Brise
Poeta que considera el portal su segunda casa
Temed el amor de la mujer más que el odio del hombre.
Sócrates
Quizás no tengan idea que significa, a ella la pusieron en la empresa para que se encargara de los horarios, de las entradas, salidas, meriendas, almuerzos.
Era pequeña, amarillenta, de ojos grandes. Me repugnaba verla, aunque a otros les hacía gracia. Mi rabia estaba dada, porque cada vez que quería irme a fumar al baño, luego aparecía diciendo -te pasaste de los minutos.
La odiaba, el trabajo era una tortura y ahora no dejaba siquiera a uno relajarse. Los afectados por la situación nos unimos para acabar con este capricho de los jefes. La enana, parecía fuerte, no mostraba sus debilidades, si me hubieran dicho lo que pasaría, no estaría hoy aquí.
Empecé por ser ejemplar en todos mis horarios, seguía todas las normas. Un lunes se me acercó:
- Jame, ¿podemos hablar?
- Claro -señalé. -¿Qué sucede?
- He estado observándote durante las últimas semanas y tu actitud parece haber cambiado, quiero felicitarte y si te parece bien, te quiero invitar al café.
Sus ojos brillaban esa noche, parecía que le gustaba. La llevé hasta su casa y antes de marcharme me dio un beso. No sé cuantas semanas pasé en su compañía, me llevó por museos, parques, cines, ya no bebía, ni necesitaba tantos cigarrillos antes de dormir, estaba cansado y solo pedía una cama. Pronto fuimos la pareja curiosa, algunos se reían de mí pues ellos conocían el secreto. Mi vida giró trescientos sesenta grados y no me incomodaba.

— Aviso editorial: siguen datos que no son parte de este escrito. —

(* ===== verification/BTree.v ===== *)
(** * Ordered collections: [BTreeMap<String, V>] and [BTreeSet<String>]

    The contents are a [gmap] or a [gset]; what the ordered collections add is
    the order of iteration, the byte order of the keys, which decides which
    listener or cluster is found first.  [btree_entries] is that iteration. Its
    canonicity lemma says it is the only strictly increasing listing of the
    contents. *)

From S2P Require Import Prelude.

(** ** The order of keys *)

Definition str_lt (a b : string) : Prop := String.le a b ∧ a ≠ b.

#[export] Instance str_lt_trans : Transitive str_lt.
Proof.
  intros a b c [Hab Hne] [Hbc Hne']. split; [by trans b|].
  intros ->. apply Hne. by apply (anti_symm String.le).
Qed.

#[export] Instance str_lt_irrefl : Irreflexive str_lt.
Proof. intros a [_ Ha]. by apply Ha. Qed.

(** A sorted list without repetitions is strictly sorted. *)
Lemma StronglySorted_lt l :
  StronglySorted String.le l → NoDup l → StronglySorted str_lt l.
Proof.
  induction 1 as [|x l Hl IH Hx]; intros Hnd; [constructor|].
  apply NoDup_cons in Hnd as [Hnx Hnd]. constructor; [by apply IH|].
  apply Forall_forall. intros y Hy. split.
  - by eapply Forall_forall in Hx.
  - by intros ->.
Qed.

Lemma StronglySorted_lt_le l : StronglySorted str_lt l → StronglySorted String.le l.
Proof.
  induction 1 as [|x l Hl IH Hx]; constructor; [done|].
  eapply Forall_impl; [done|]. by intros y [? _].
Qed.

Lemma StronglySorted_lt_NoDup l : StronglySorted str_lt l → NoDup l.
Proof.
  induction 1 as [|x l Hl IH Hx]; constructor; [|done].
  intros Hin. eapply Forall_forall in Hx; [|done].
  by eapply (irreflexivity str_lt).
Qed.

(** Two strictly sorted lists with the same members are equal. *)
Lemma strictly_sorted_ext l1 l2 :
  StronglySorted str_lt l1 → StronglySorted str_lt l2 →
  (∀ x, x ∈ l1 ↔ x ∈ l2) → l1 = l2.
Proof.
  intros H1 H2 Hext. apply (StronglySorted_unique String.le);
    [by apply StronglySorted_lt_le..|].
  apply NoDup_Permutation; eauto using StronglySorted_lt_NoDup.
Qed.

(** ** Ordered sets *)

(** The iteration of a [BTreeSet<String>]. *)
Definition btree_elements (s : gset string) : list string :=
  merge_sort String.le (elements s).

Lemma elem_of_btree_elements s x : x ∈ btree_elements s ↔ x ∈ s.
Proof.
  unfold btree_elements. rewrite merge_sort_Permutation. apply elem_of_elements.
Qed.

Lemma btree_elements_sorted s : StronglySorted str_lt (btree_elements s).
Proof.
  apply StronglySorted_lt.
  - apply StronglySorted_merge_sort; apply _.
  - unfold btree_elements. rewrite merge_sort_Permutation. apply NoDup_elements.
Qed.

Lemma btree_elements_list_to_set l :
  StronglySorted str_lt l → btree_elements (list_to_set l) = l.
Proof.
  intros Hl. apply strictly_sorted_ext; [apply btree_elements_sorted|done|].
  intros x. rewrite elem_of_btree_elements. by rewrite elem_of_list_to_set.
Qed.

(** ** Ordered maps *)

Section btree_map.
Context {V : Type}.
Implicit Types (m : gmap string V) (l : list (string * V)).

Definition key_le (p q : string * V) : Prop := String.le p.1 q.1.

#[export] Instance key_le_dec p q : Decision (key_le p q).
Proof. unfold key_le. apply _. Defined.

#[export] Instance key_le_trans : Transitive key_le.
Proof. intros [] [] []. unfold key_le. simpl. apply transitivity. Qed.

#[export] Instance key_le_total : Total key_le.
Proof. intros [] []. unfold key_le. simpl. apply (total String.le). Qed.

(** [BTreeMap::iter] and [BTreeMap::values]. *)
Definition btree_entries m : list (string * V) := merge_sort key_le (map_to_list m).
Definition btree_values m : list V := (btree_entries m).*2.

Lemma btree_entries_Permutation m : btree_entries m ≡ₚ map_to_list m.
Proof. apply merge_sort_Permutation. Qed.

Lemma elem_of_btree_entries m k v : (k, v) ∈ btree_entries m ↔ m !! k = Some v.
Proof. rewrite btree_entries_Permutation. apply elem_of_map_to_list. Qed.

Lemma elem_of_btree_values m v : v ∈ btree_values m ↔ ∃ k, m !! k = Some v.
Proof.
  unfold btree_values. rewrite list_elem_of_fmap. split.
  - intros ([k v'] & -> & Hin). exists k. by apply elem_of_btree_entries.
  - intros [k Hk]. exists (k, v). split; [done|]. by apply elem_of_btree_entries.
Qed.

Lemma btree_entries_keys_NoDup m : NoDup (btree_entries m).*1.
Proof. rewrite btree_entries_Permutation. apply NoDup_fst_map_to_list. Qed.

Lemma btree_entries_sorted m : StronglySorted str_lt (btree_entries m).*1.
Proof.
  apply StronglySorted_lt; [|apply btree_entries_keys_NoDup].
  apply (StronglySorted_fmap fst key_le); [done|].
  apply StronglySorted_merge_sort; apply _.
Qed.

(** A listing with strictly increasing keys is determined by its contents. *)
Lemma strictly_keyed_ext l1 l2 :
  StronglySorted str_lt l1.*1 → StronglySorted str_lt l2.*1 →
  (∀ p, p ∈ l1 ↔ p ∈ l2) → l1 = l2.
Proof.
  revert l2. induction l1 as [|[k1 v1] l1 IH]; intros l2 H1 H2 Hext.
  - destruct l2 as [|p l2]; [done|]. exfalso.
    apply (not_elem_of_nil (A:=string*V) p). apply Hext. by left.
  - destruct l2 as [|[k2 v2] l2].
    { exfalso. apply (not_elem_of_nil (A:=string*V) (k1, v1)). apply Hext. by left. }
    simpl in *. apply StronglySorted_cons in H1 as [Hk1 H1], H2 as [Hk2 H2].
    assert (Hlow : ∀ k l p, Forall (str_lt k) (l : list (string * V)).*1 →
                     p ∈ l → str_lt k p.1).
    { intros k l p Hf Hp. eapply Forall_forall in Hf; [done|].
      apply list_elem_of_fmap. by exists p. }
    assert ((k1, v1) = (k2, v2)) as Heq.
    { assert (Hin1 : (k1, v1) ∈ (k2, v2) :: l2) by (apply Hext; by left).
      assert (Hin2 : (k2, v2) ∈ (k1, v1) :: l1) by (apply Hext; by left).
      apply elem_of_cons in Hin1 as [?|Hin1]; [done|].
      apply elem_of_cons in Hin2 as [?|Hin2]; [done|].
      apply (Hlow _ _ _ Hk2) in Hin1. apply (Hlow _ _ _ Hk1) in Hin2.
      destruct (irreflexivity str_lt k1). by trans k2. }
    simplify_eq. f_equal. apply IH; [done..|]. intros p.
    assert (Hne : ∀ l, Forall (str_lt k2) (l : list (string * V)).*1 →
                    p ∈ l → p ≠ (k2, v2)).
    { intros l Hf Hp ->. apply (irreflexivity str_lt k2). by apply (Hlow _ _ _ Hf Hp). }
    specialize (Hext p). rewrite !elem_of_cons in Hext.
    pose proof (Hne l1 Hk1). pose proof (Hne l2 Hk2). naive_solver.
Qed.

Lemma btree_entries_canonical m l :
  StronglySorted str_lt l.*1 → (∀ k v, (k, v) ∈ l ↔ m !! k = Some v) →
  btree_entries m = l.
Proof.
  intros Hs Hl. apply strictly_keyed_ext; [apply btree_entries_sorted|done|].
  intros [k v]. by rewrite elem_of_btree_entries, Hl.
Qed.

Lemma btree_values_NoDup_key {K} (key : V → K) m :
  (∀ k v k' v', m !! k = Some v → m !! k' = Some v' → key v = key v' → k = k') →
  NoDup (key <$> btree_values m).
Proof.
  intros Hinj. unfold btree_values.
  assert (Hin : ∀ p, p ∈ btree_entries m → m !! p.1 = Some p.2)
    by (intros [??]; apply elem_of_btree_entries).
  assert (Hnd := btree_entries_keys_NoDup m). revert Hnd Hin.
  induction (btree_entries m) as [|[k v] l IH]; intros Hnd Hin; [constructor|].
  simpl in *. apply NoDup_cons in Hnd as [Hk Hnd]. constructor.
  - intros (v' & Hv & Hv')%list_elem_of_fmap.
    apply list_elem_of_fmap in Hv' as ([k' v''] & -> & Hp). simpl in *.
    assert (k = k') as ->.
    { eapply Hinj; [apply (Hin (k, v)); by left|apply (Hin (k', v'')); by right|done]. }
    apply Hk, list_elem_of_fmap. by exists (k', v'').
  - apply IH; [done|]. intros p Hp. apply Hin. by right.
Qed.

End btree_map.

Una tarde le dejaron un mensaje de burla en el contestador. No contestó mis mensajes, cuando fui al trabajo me dijeron que había renunciado y que el jefe ya no tenía motivos para seguir con el experimento. Realmente la extrañaba, no dormía, comencé de nuevo a beber, en síntesis me enamoré de la desgraciada. Cierto día en un programa de la tele presentaban un libro que estaba vendiéndose como pan, nada más y nada menos trataba sobre un hombre que renunció a su vida mediocre manipulado por una señorita que lo ayudó a aprovechar su tiempo, era ella la autora intelectual. La noticia aumentó mi furia, realicé varias llamadas a una antena de televisión para contar la verdadera historia.
En eso, alguien que no distinguía entre el público lanzó una pregunta.
-¿Todavía la quieres?
- Solo ella puede averiguarlo.
Entonces vino hasta mí y nos besamos.